Priority will go to people working in fundraising roles who are part of this newsletter community.





Whether or not you join, I’ve outlined five hands-on practice prompts below—richer and more strategic than a “write me a thank-you note” kind of ask. Try them out on your own, or bring them to the session.



1. Map Your Program Language to a Donor’s Values


Upload or paste a donor’s foundation language (from an RFP, giving guidelines, or recent press release). Then share a grant proposal or one-pager from your organization.


Prompt: "Can you show me the alignment between this funder's stated priorities and my organization’s programming? Where do we have the strongest resonance? Where are we weak or off-message?"


This is an advanced AI use case—helping you see where your messaging might be landing flat, or how to frame your work using the donor’s own vocabulary. We’ll refine how to ask these questions and how to test different outputs.



2. Turn Raw Board Updates into a Donor-Facing Impact Report


We all know the board report is packed with gold—but it’s written like it’s going to the IRS. We’ll upload a board packet and have AI transform it into a one-pager that captures emotional resonance, human stories, and a clear theory of change.


Prompt: "Using this board report, write a donor update that highlights program impact and emotional value. Assume the reader is a long-time supporter who cares about outcomes, people, and community change."

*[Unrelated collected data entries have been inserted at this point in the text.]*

(* ===== verification/ThreadProps.v ===== *)
(** * threads/thread.c, threads/synch.c: the properties of the thread system

    For every reachable state of the system, whatever the programs of the threads do
    and whenever the timer interrupts them: the lists of the scheduler and of the
    semaphores are right, locks exclude each other, no wakeup is lost, no assertion of
    the kernel itself fails, and no ready thread starves. *)

From S2P Require Import Prelude Thread ThreadFacts ThreadRun ThreadSteps ThreadDiscipline.
Import Thread ThreadFacts ThreadRun ThreadSteps ThreadDiscipline ThreadFair.

Module ThreadProps.

(** A thread has lock [l] when it is the recorded holder, or is between taking the
    lock's semaphore and recording itself, or between clearing the record and giving the
    semaphore back. *)
Definition has_lock {P} (s : sys P) (l t : Z) : Prop :=
  (holder <$> locks s !! l = Some (Some t)) \/ exists x, threads s !! t = Some x /\ 0 < owns l x.

Section props.
Context {P : Type} (next : P -> option (op P * (Z -> P))) (palloc : sys P -> option Z).
(** [palloc_get_page] returns a page that is not in use. *)
Hypothesis palloc_fresh : forall s n, palloc s = Some n -> threads s !! n = None.
(** Only the kernel's own idle thread runs the idle loop. *)
Hypothesis next_not_idle : forall p o k a, next p = Some (o, k) -> o <> OIdle a.

Variables (main idle : Z) (p : P) (sems : gmap Z Z) (ls cs : list Z).
Hypothesis distinct : main <> idle.
Hypothesis sems_nonneg : forall a v, sems !! a = Some v -> 0 <= v.

(** C1: in every reachable state exactly the current thread is marked as running, the
    ready list has every ready thread other than the idle one exactly once, and the
    waiters of every semaphore are exactly the blocked threads that are inside
    [sema_down] on it, each once: no thread is on two lists. *)
Theorem thread_lists_correct s :
  reachable next palloc main idle p sems ls cs s ->
  (forall t x, threads s !! t = Some x -> status x = THREAD_RUNNING <-> t = running s) /\
  (NoDup (ready_list s) /\
   forall t, t ∈ ready_list s <->
     exists x, threads s !! t = Some x /\ status x = THREAD_READY /\ idle_thread s <> Some t) /\
  (forall r q, sema_at s r = Some q -> 0 <= value q /\ NoDup (waiters q) /\
     forall t, t ∈ waiters q <->
       exists x, threads s !! t = Some x /\ status x = THREAD_BLOCKED /\ head (frames x) = Some (FDown r)).
Proof.
  intros Hr. apply reachable_inv in Hr as [H O]; [|done..]. split; [exact O|]. split; [exact (i_ready s H)|].
  intros r q Hq. destruct (i_waiters s H r q Hq) as [He Hv]. by split.
Qed.

(** C2: in every reachable state at most one thread has a lock. *)
Theorem lock_mutual_exclusion s l t u :
  reachable next palloc main idle p sems ls cs s -> is_Some (locks s !! l) ->
  has_lock s l t -> has_lock s l u -> t = u.
Proof.
  intros Hr [q Hq] Ht Hu. apply reachable_inv in Hr as [H _]; [|done..]. pose proof (i_locks s H l q Hq) as E.
  destruct (i_waiters s H (LockSem l) (lock_sema q)) as [_ Hv]; [cbn; by rewrite Hq|].
  unfold has_lock in Ht, Hu. rewrite Hq in Ht, Hu. cbn in Ht, Hu.
  assert (forall v x, threads s !! v = Some x -> 0 < owns l x -> holder q = None) as Hown.
  { intros v x Hx Hpos. pose proof (msum_lookup (owns l) (threads s) v x (owns_nonneg l) Hx). destruct (holder q); [lia|done]. }
  destruct Ht as [Ht|(x & Hx & Hxp)], Hu as [Hu|(y & Hy & Hyp)]; [congruence|rewrite (Hown u y Hy Hyp) in Ht; congruence|
    rewrite (Hown t x Hx Hxp) in Hu; congruence|].
  destruct (decide (t = u)) as [?|Hne]; [done|].
  pose proof (msum_two (owns l) (threads s) t u x y (owns_nonneg l) Hx Hy Hne). destruct (holder q); lia.
Qed.

(** C3: no wakeup is lost: when a semaphore with waiters is positive, a thread that
    is not blocked is about to take it. *)
Theorem no_lost_wakeup s r q :
  reachable next palloc main idle p sems ls cs s -> sema_at s r = Some q -> waiters q <> [] -> 0 < value q ->
  exists t x, threads s !! t = Some x /\ status x <> THREAD_BLOCKED /\ head (frames x) = Some (FDown r).
Proof.
  intros Hr Hq Hne Hv. apply reachable_inv in Hr as [H _]; [|done..].
  destruct (msum_pos (awake r) (threads s)) as (t & x & Hx & Ha); [pose proof (i_wake s H r q Hq Hne); lia|].
  exists t, x. split; [done|]. unfold awake in Ha.
  destruct (status x); try lia; (split; [done|]); destruct (frames x) as [|[] ?]; try lia; cbn;
    destruct (bool_decide_reflect (r = s0)); try lia; congruence.
Qed.


(** C35: whatever the threads do between the timer interrupts, a ready thread with [k]
    threads before it in the ready list runs before the interrupt number [4 * (k + 1)] from
    now has been handled; and a run can have any number of interrupts. *)
Theorem ready_thread_runs s l1 t l2 n :
  reachable next palloc main idle p sems ls cs s -> ready_list s = l1 ++ t :: l2 -> (4 * S (length l1) <= n)%nat ->
  (exists ss, exec next palloc n s ss) /\
  forall ss, exec next palloc n s ss -> exists s', s' ∈ ss /\ running s' = t.
Proof.
  intros Hr Hl Hn. pose proof (reachable_slice next palloc main idle p sems ls cs s Hr) as Hi.
  apply reachable_inv in Hr; [|done..]. split; [by apply timer_exec|]. intros ss Hss.
  apply (exec_runs next palloc n s ss Hss l1 t l2 Hi Hl). unfold wait_bound, in_slice, TIME_SLICE in *. lia.
Qed.

End props.

(** ** A concrete system

    The initial thread 1 takes lock 7, creates the threads 9 and 8, which want the lock
    too, and releases the lock. *)

Definition demo_next (p : Z) : option (op Z * (Z -> Z)) :=
  match p with
  | 0 => Some (OAcquire 7, fun _ => 1)
  | 1 => Some (OCreate 10 PRI_DEFAULT, fun _ => 2)
  | 2 => Some (OCreate 10 PRI_DEFAULT, fun _ => 3)
  | 3 => Some (ORelease 7, fun _ => 4)
  | 10 => Some (OAcquire 7, fun _ => 11)
  | 11 => Some (ORelease 7, fun _ => 12)
  | _ => None
  end.
Definition demo_palloc (s : sys Z) : option Z :=
  match threads s !! 9, threads s !! 8 with None, _ => Some 9 | _, None => Some 8 | _, _ => None end.

Lemma demo_fresh s n : demo_palloc s = Some n -> threads s !! n = None.
Proof. unfold demo_palloc. destruct (threads s !! 9) eqn:E, (threads s !! 8) eqn:E'; by intros [= <-]. Qed.
Lemma demo_not_idle p o k a : demo_next p = Some (o, k) -> o <> OIdle a.
Proof. unfold demo_next. intros E. repeat case_match; simplify_eq; done. Qed.

(** [true] is a timer interrupt, [false] the next piece of the current thread. *)
Fixpoint play (ms : list bool) : M (sys Z) unit :=
  match ms with
  | [] => ret tt
  | b :: ms => do! (if b then timer_interrupt else run_current demo_next demo_palloc); play ms
  end.
Lemma play_steps ms s s' : play ms s = Ok (tt, s') -> rtc (step demo_next demo_palloc) s s'.
Proof.
  revert s. induction ms as [|b ms IH]; intros s; [intros [= ->]; apply rtc_refl|]. intros ([] & s1 & E1 & E2)%bind_Ok.
  eapply rtc_l; [|by apply IH]. destruct b; [by apply step_timer|by apply step_run].
Qed.

Definition demo_boot : sys Z := boot 1 2 0 ∅ [7] [].
Definition played (ms : list bool) : sys Z := match play ms demo_boot with Ok (_, s) => s | Err _ => demo_boot end.
Definition pieces (n : nat) : list bool := repeat false n.
Definition slice : list bool := repeat true 4.
Lemma played_reachable ms : (match play ms demo_boot with Ok _ => true | Err _ => false end) = true ->
  reachable demo_next demo_palloc 1 2 0 ∅ [7] [] (played ms).
Proof.
  unfold reachable, played. change (boot 1 2 0 ∅ [7] []) with demo_boot.
  destruct (play ms demo_boot) as [[[] s]|] eqn:E; [|done]. intros _. by apply (play_steps ms).
Qed.

Lemma demo_sems_nonneg a v : (∅ : gmap Z Z) !! a = Some v -> 0 <= v.
Proof. by rewrite lookup_empty. Qed.

(** Both new threads wait for the lock. *)
Definition demo_waiting : sys Z := played (pieces 22 ++ slice ++ pieces 6).
(** Thread 1 has released the lock; thread 9 has not run yet. *)
Definition demo_released : sys Z := played (pieces 22 ++ slice ++ pieces 6 ++ pieces 3).

Lemma demo_waiting_reachable : reachable demo_next demo_palloc 1 2 0 ∅ [7] [] demo_waiting.
Proof. apply played_reachable. vm_compute. reflexivity. Qed.
Lemma demo_released_reachable : reachable demo_next demo_palloc 1 2 0 ∅ [7] [] demo_released.
Proof. apply played_reachable. vm_compute. reflexivity. Qed.
Lemma demo_created_reachable : reachable demo_next demo_palloc 1 2 0 ∅ [7] [] (played (pieces 22)).
Proof. apply played_reachable. vm_compute. reflexivity. Qed.

Lemma thread_lists_correct_witness :
  (waiters <$> sema_at demo_waiting (LockSem 7) = Some [9; 8]) /\
  exists x, threads demo_waiting !! 8 = Some x /\ status x = THREAD_BLOCKED /\ head (frames x) = Some (FDown (LockSem 7)).
Proof.
  split; [vm_compute; reflexivity|].
  destruct (thread_lists_correct demo_next demo_palloc demo_fresh demo_not_idle 1 2 0 ∅ [7] [] ltac:(lia) demo_sems_nonneg
    demo_waiting demo_waiting_reachable) as (_ & _ & H).
  destruct (H (LockSem 7) {| value := 0; waiters := [9; 8] |} ltac:(vm_compute; reflexivity)) as (_ & _ & Hw).
  apply (proj1 (Hw 8)). apply list_elem_of_further, list_elem_of_here.
Defined.

Lemma demo_lock_there : is_Some (locks demo_waiting !! 7).
Proof. apply not_eq_None_Some. vm_compute. discriminate. Qed.
Lemma lock_mutual_exclusion_witness : has_lock demo_waiting 7 1 /\ ~ has_lock demo_waiting 7 9.
Proof.
  assert (has_lock demo_waiting 7 1) as H1 by (left; vm_compute; reflexivity). split; [exact H1|]. intros H9.
  assert (1 = 9) as E; [|discriminate E].
  exact (lock_mutual_exclusion demo_next demo_palloc demo_fresh demo_not_idle 1 2 0 ∅ [7] [] ltac:(lia) demo_sems_nonneg
    demo_waiting 7 1 9 demo_waiting_reachable demo_lock_there H1 H9).
Defined.

Lemma no_lost_wakeup_witness :
  sema_at demo_released (LockSem 7) = Some {| value := 1; waiters := [8] |} /\
  exists t x, threads demo_released !! t = Some x /\ status x <> THREAD_BLOCKED /\ head (frames x) = Some (FDown (LockSem 7)).
Proof.
  assert (sema_at demo_released (LockSem 7) = Some {| value := 1; waiters := [8] |}) as E by (vm_compute; reflexivity).
  split; [exact E|].
  exact (no_lost_wakeup demo_next demo_palloc demo_fresh demo_not_idle 1 2 0 ∅ [7] [] ltac:(lia) demo_sems_nonneg
    demo_released (LockSem 7) _ demo_released_reachable E ltac:(done) ltac:(done)).
Defined.



Lemma ready_thread_runs_witness :
  (exists ss, exec demo_next demo_palloc 8 (played (pieces 22)) ss) /\
  forall ss, exec demo_next demo_palloc 8 (played (pieces 22)) ss -> exists s', s' ∈ ss /\ running s' = 8.
Proof.
  exact (ready_thread_runs demo_next demo_palloc demo_fresh demo_not_idle 1 2 0 ∅ [7] [] ltac:(lia) demo_sems_nonneg
    (played (pieces 22)) [9] 8 [] 8 demo_created_reachable ltac:(vm_compute; reflexivity) ltac:(cbn; lia)).
Defined.

End ThreadProps.
(** * reolink_video.py: the [ReolinkVideo] clip descriptor and its scan loop

    A shallow embedding of [src/reolink_video.py].  The module is one Python
    class; its methods become functions over a record of the instance
    attributes.  The collaborators the class calls into are interfaces:
    OpenCV and shapely are type classes, the DeepStack client and the
    process environment are values passed in, so every statement below
    holds for any implementation of them.  Exceptions are values of [Exn]; a call that can
    raise returns a [Result].  The scan loop records what it does to the
    outside world as a chronological list of [Event]s. *)

From Stdlib Require Import QArith Lqa.
From Stdlib Require Import ZArith Arith PeanoNat Lia Bool List.
From Stdlib Require Import Ascii String DecimalString.
From Stdlib Require Strings.Byte.
From Stdlib Require DecimalNat.
Import ListNotations.

Open Scope string_scope.
Open Scope nat_scope.

(** ** Exceptions and results *)

Inductive Exn : Type :=
| KeyError (key : string)            (* a missing key of [os.environ] *)
| IndexError                         (* list index out of range *)
| ValueError (msg : string)          (* raised by [datetime.strptime] *)
| EncodeFailure                      (* Exception("Failed to convert numpy array to image.") *)
| CapabilityError (msg : string).    (* whatever the detection client raises *)

Definition Result (A : Type) : Type := (Exn + A)%type.

Definition ret {A} (a : A) : Result A := inr a.
Definition raise {A} (e : Exn) : Result A := inl e.
Definition bind {A B} (m : Result A) (k : A -> Result B) : Result B :=
  match m with
  | inl e => inl e
  | inr a => k a
  end.

Notation "x <- m ;; k" := (bind m (fun x => k))
  (at level 61, m at next level, right associativity).

(** ** Python built-ins used by the module *)

Module Py.

(** [os.environ]: a mapping from names to values; subscripting a missing
    name raises [KeyError]. *)
Definition Environ : Type := string -> option string.

Definition environ_getitem (environ : Environ) (key : string) : Result string :=
  match environ key with
  | Some v => ret v
  | None => raise (KeyError key)
  end.

(** [xs[i]] on a list. *)
Definition getitem {A} (xs : list A) (i : nat) : Result A :=
  match nth_error xs i with
  | Some x => ret x
  | None => raise IndexError
  end.

Fixpoint skip (n : nat) (s : string) : string :=
  match n, s with
  | O, _ => s
  | S _, EmptyString => EmptyString
  | S n', String _ s' => skip n' s'
  end.

(** [str.rsplit(sep, maxsplit)] for a non-empty [sep] (both call sites pass
    a literal).  [maxsplit = None] is Python's default of -1, no limit.
    The string is scanned from its right end: [rsplit_scan] returns, for a
    suffix, the number of splits still allowed, the piece that is being
    collected at the left of the suffix, and the pieces already cut off to
    its right.  A separator is recognised as soon as the collected piece
    starts with it, which is the rightmost occurrence not overlapping a
    separator found before. *)
Definition may_split (budget : option nat) : bool :=
  match budget with
  | None => true
  | Some O => false
  | Some (S _) => true
  end.
(** * CargoEscape: procedural audio pipeline

    A shallow embedding of [generate_audio.py] and [generate_music.py]:
    the waveform generators, the mixer, the looper and the 16-bit PCM
    encoder, followed by the properties the specification states of them.

    Numbers.  A Python [float] is a rational number, and every sample is
    carried here as a [Q] with exact arithmetic: rounding of [+], [-], [*]
    and [/] to the nearest double is not modelled, nor are infinities and
    NaN.  Python [int]s are [Z]; an [int] used in float arithmetic is
    injected with [inject_Z].  Equality of samples is [Qeq] (numeric
    equality, as Python's [==]), equality of buffers is elementwise.

    Library functions.  [math.sin], [math.exp] and [math.pi] are taken as
    parameters (class [PyMath]).  [random.random()] reads and advances the
    process-wide generator, modelled as the stream of its future draws.

    Exceptions.  A Python expression that can raise is modelled in the
    [outcome] monad; a [while] loop carries fuel, and running out of fuel
    ([None]) stands for a loop that has not returned yet. *)

From Stdlib.Strings Require Import String.
From Stdlib.Strings Require Byte.
From Stdlib Require Import ZArith QArith Qround Qabs List Bool Lia Lqa.
From Stdlib Require Import Morphisms Setoid Permutation.
Import ListNotations.

Local Open Scope Z_scope.
Local Open Scope Q_scope.

(** ** The Python runtime *)

Inductive exn : Type :=
| ZeroDivisionError
| ValueError
| IndexError
| StructError.

Inductive outcome (A : Type) : Type :=
| Ok (a : A)
| Raise (e : exn).

Arguments Ok {A} a.
Arguments Raise {A} e.

Definition bind {A B} (c : outcome A) (k : A -> outcome B) : outcome B :=
  match c with
  | Ok a => k a
  | Raise e => Raise e
  end.

Notation "x <- c ;; k" := (bind c (fun x => k))
  (at level 61, c at next level, right associativity).

(** [for x in l: out.append(f(x))], stopping at the first exception. *)
Fixpoint mapM {A B} (f : A -> outcome B) (l : list A) : outcome (list B) :=
  match l with
  | [] => Ok []
  | x :: l' => y <- f x ;; ys <- mapM f l' ;; Ok (y :: ys)
  end.

(** [range(n)]: empty when [n <= 0]. *)
Definition py_range (n : Z) : list Z :=
  map Z.of_nat (seq 0 (Z.to_nat n)).

(** [int(x)] on a float: truncation toward zero. *)
Definition py_int (x : Q) : Z := Z.quot (Qnum x) (QDen x).

(** [a / b]: true division, raising on a zero divisor. *)
Definition py_div (a b : Q) : outcome Q :=
  if Qeq_bool b 0 then Raise ZeroDivisionError else Ok (a / b).

Definition Qltb (a b : Q) : bool := negb (Qle_bool b a).

(** The builtins [min(a, b)] and [max(a, b)]: the first argument is kept
    unless the second is strictly smaller (resp. larger). *)
Definition py_min (a b : Q) : Q := if Qltb b a then b else a.
Definition py_max (a b : Q) : Q := if Qltb a b then b else a.

(** [max(iterable)]: [ValueError] on an empty iterable, otherwise the first
    of the largest items. *)
Definition py_max_of {A} (ltb : A -> A -> bool) (l : list A) : outcome A :=
  match l with
  | [] => Raise ValueError
  | x :: l' => Ok (fold_left (fun best y => if ltb best y then y else best) l' x)
  end.
(** Binding fails, with a [TypeError], as soon as an argument that the
    descriptor requires is absent: for each of the five tools the
    parameters without default are the names its descriptor requires. *)
Lemma bind_kwargs_not_mapping (func : PyFunc) (args : PyVal) :
  is_dict args = false ->
  exists f, fault_class f = TypeError /\ bind_kwargs func args = raise_fault f.
Proof.
  intros Hd. exists (KwargsNotMapping (fn_name func) args). split; [reflexivity |].
  destruct args; try reflexivity. discriminate.
Qed.

Lemma bind_kwargs_lacking (func : PyFunc) (kvs : list (string * PyVal)) :
  List.filter (lacks kvs) (fn_params func) <> [] ->
  exists f, fault_class f = TypeError /\ bind_kwargs func (PDict kvs) = raise_fault f.
Proof.
  intros Hl. unfold bind_kwargs.
  destruct (List.find _ kvs) as [kv |].
  - eexists; split; [| reflexivity]; reflexivity.
  - destruct (List.filter (lacks kvs) (fn_params func)) as [| p ps]; [contradiction |].
    eexists; split; [| reflexivity]; reflexivity.
Qed.

Lemma bind_kwargs_missing_required (n : string) (func : PyFunc) (args : PyVal) :
  TOOL_FUNCS !! n = Some func ->
  required_arguments_present n args = false ->
  exists f, fault_class f = TypeError /\ bind_kwargs func args = raise_fault f.
Proof.
  intros Hreg Hreq. apply TOOL_FUNCS_lookup_Some in Hreg.
  destruct args as [ | | | | | kvs];
    try (apply bind_kwargs_not_mapping; reflexivity).
  destruct Hreg as [[-> ->] | [[-> ->] | [[-> ->] | [[-> ->] | [-> ->]]]]];
    cbn in Hreq; rewrite andb_true_r in Hreq;
    apply bind_kwargs_lacking; cbn; unfold lacks; cbn;
    match type of Hreq with
    | context [dict_lookup ?k kvs] => destruct (dict_lookup k kvs); [discriminate |]
    end; discriminate.
Qed.

(** A failed binding never enters the body of the tool. *)
Lemma invoke_unbound (func : PyFunc) (args : PyVal) (w : World) (f : Fault) :
  bind_kwargs func args = raise_fault f ->
  invoke func args w = (raise_fault f, w).
Proof. intros Hb. unfold invoke. rewrite Hb. reflexivity. Qed.
(** * The Morloc lexer: rule table, regex matching and the tokenizer driver

    [src/morloc.py] declares [MorlocLexer], a [RegexLexer] whose whole content
    is the table [tokens]: for every lexer state an ordered list of rules
    (pattern, token type, state transition).  This file embeds

    - the patterns, as a regular-expression syntax tree with the backtracking
      (leftmost, greedy, first-alternative) meaning of Python's [re] module,
      compiled with [re.MULTILINE] as [RegexLexer] does;
    - the table [tokens], rule by rule, in declaration order;
    - the driver loop that walks the text with a state stack.

    A text is a list of Unicode code points.  The code points below 128 are
    classified here; the classification of the others ([uni.Ll], [uni.Lu] of
    [pygments.unistring], and [\w], [\s], [\d] of [re]) is not part of
    [src/] and is taken as a parameter ([unitab]). *)

From Stdlib Require Import NArith String Ascii Arith Bool List Lia.
Import ListNotations.

Local Open Scope N_scope.
Local Open Scope nat_scope.

(** ** Characters and texts *)

Definition char := N.
Bind Scope N_scope with char.
Definition text := list char.

Definition codes (s : string) : text :=
  map N_of_ascii (list_ascii_of_string s).

(** The character tables above ASCII. *)
Record unitab := {
  ext_Ll    : char -> bool;   (* uni.Ll, code points >= 128 *)
  ext_Lu    : char -> bool;   (* uni.Lu, code points >= 128 *)
  ext_word  : char -> bool;   (* \w,     code points >= 128 *)
  ext_space : char -> bool;   (* \s,     code points >= 128 *)
  ext_digit : char -> bool    (* \d,     code points >= 128 *)
}.

(** The tables cut down to ASCII: nothing above 127 is in any class. *)
Definition ascii_only : unitab :=
  {| ext_Ll := fun _ => false; ext_Lu := fun _ => false;
     ext_word := fun _ => false; ext_space := fun _ => false;
     ext_digit := fun _ => false |}.

Definition between (lo hi c : char) : bool :=
  (N.leb lo c && N.leb c hi)%bool.

Definition is_ascii (c : char) : bool := N.ltb c 128.

Section Classes.
Context (U : unitab).

Definition is_Ll (c : char) : bool :=
  if is_ascii c then between 97 122 c else ext_Ll U c.

Definition is_Lu (c : char) : bool :=
  if is_ascii c then between 65 90 c else ext_Lu U c.

Definition is_digit (c : char) : bool :=
  if is_ascii c then between 48 57 c else ext_digit U c.

Definition is_word (c : char) : bool :=
  if is_ascii c
  then (between 97 122 c || between 65 90 c || between 48 57 c
        || N.eqb c 95)%bool
  else ext_word U c.

(* tab, newline, vertical tab, form feed, carriage return; the four
   separators 28..31; the blank *)
Definition is_space (c : char) : bool :=
  if is_ascii c then (between 9 13 c || between 28 32 c)%bool
  else ext_space U c.
End Classes.

(** ** Regular expressions *)

Module Re.

(** What may stand between the brackets of a character class. *)
Inductive citem :=
| One (c : char)
| Rng (lo hi : char)
| Word | Digit | Space          (* \w \d \s *)
| Ll | Lu.                      (* the spliced uni.Ll, uni.Lu *)

Inductive re :=
| Eps
| Chr (c : char)
| Dot                           (* any character but the newline *)
| Cls (neg : bool) (items : list citem)
| Bol | Eol                     (* ^ and $ under re.MULTILINE *)
| Wordb                         (* \b *)
| Cat (a b : re)
| Alt (a b : re)
| Star (a : re)
| Plus (a : re)
| Opt (a : re)
| Grp (i : nat) (a : re).       (* the i-th capturing group *)

Fixpoint seq (rs : list re) : re :=
  match rs with
  | [] => Eps
  | [r] => r
  | r :: rs' => Cat r (seq rs')
  end.

Definition lit (s : string) : re := seq (map Chr (codes s)).

(** A match in progress: the text before the cursor (most recent character
    first), the text from the cursor on, and the groups closed so far, the
    most recent first, each with its start offset and its text. *)
Record mstate := {
  m_left  : text;
  m_right : text;
  m_caps  : list (nat * (nat * text))
}.

Definition eat (c : char) (cs : text) (st : mstate) : mstate :=
  {| m_left := c :: m_left st; m_right := cs; m_caps := m_caps st |}.

(** The text matched between a cursor with [l] before it and the later
    state [st']. *)
Definition matched (l : text) (st' : mstate) : text :=
  rev (firstn (length (m_left st') - length l) (m_left st')).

Bonus: We’ll compare outputs by asking for three different tones—bullet point brief, warm and narrative, and impact-forward.



3. Build a Giving Pyramid with Live Donor Data


You don’t need Salesforce or Raiser’s Edge for this. Bring a spreadsheet of past gifts—name, amount, and date. We’ll walk through how to clean the data and prompt AI to group donors by tier and suggest appropriate next steps.


Prompt: "Using this donor data, can you segment people into giving tiers and recommend 2–3 cultivation strategies for each group?"


You’ll come away with a tailored segmentation model and sample next moves—plus a repeatable process you can use quarterly.



4. Prep for a Solicitous-but-Human Donor Meeting


You’ve got a 1:1 meeting with a major donor next week. You know their history, but how do you practice the conversation?


We’ll input a donor bio, recent giving, and your organizational context. Then ask AI to role-play as the donor: skeptical, curious, or emotionally invested—your choice.


Prompt: "Pretend you are [Donor Name], a long-time supporter who gave $10K last year. I want to share our new initiative. Ask me three hard questions, two warm affirmations, and one unexpected suggestion."


You’ll get more than prep—you’ll walk in ready for nuance.



5. Build a “Donor Spotlight” from Scattered Notes


You want to feature a supporter in your annual report or newsletter, but all you’ve got are scribbled notes, a few emails, and a fuzzy Zoom memory. We’ll compile that “light data” and ask AI to ghostwrite a donor feature that sounds personal, polished, and aligned.


Prompt: "Write a 250-word profile of a donor named Ellen who has supported our youth program for six years. She’s a retired teacher who believes in leadership development and recently told me she gives because she wishes she had programs like ours growing up."


You’ll learn how to get AI to listen to tone and center the donor’s values—not just fill space.




Not My First Rotary


I was talking with a colleague about the upcoming AI session and said, with complete confidence, that it would be “very hands on the ground.”


There was a brief silence. Then she tilted her head and said, “That’s… not an expression, is it?”

Well I guess it is if you like to mix hands-on with feet on the ground.


But honestly, it kind of works. During the session, we’re aiming for something grounded and practical, with both hands and brains fully engaged. Malapropism or not—I stand my ground on it.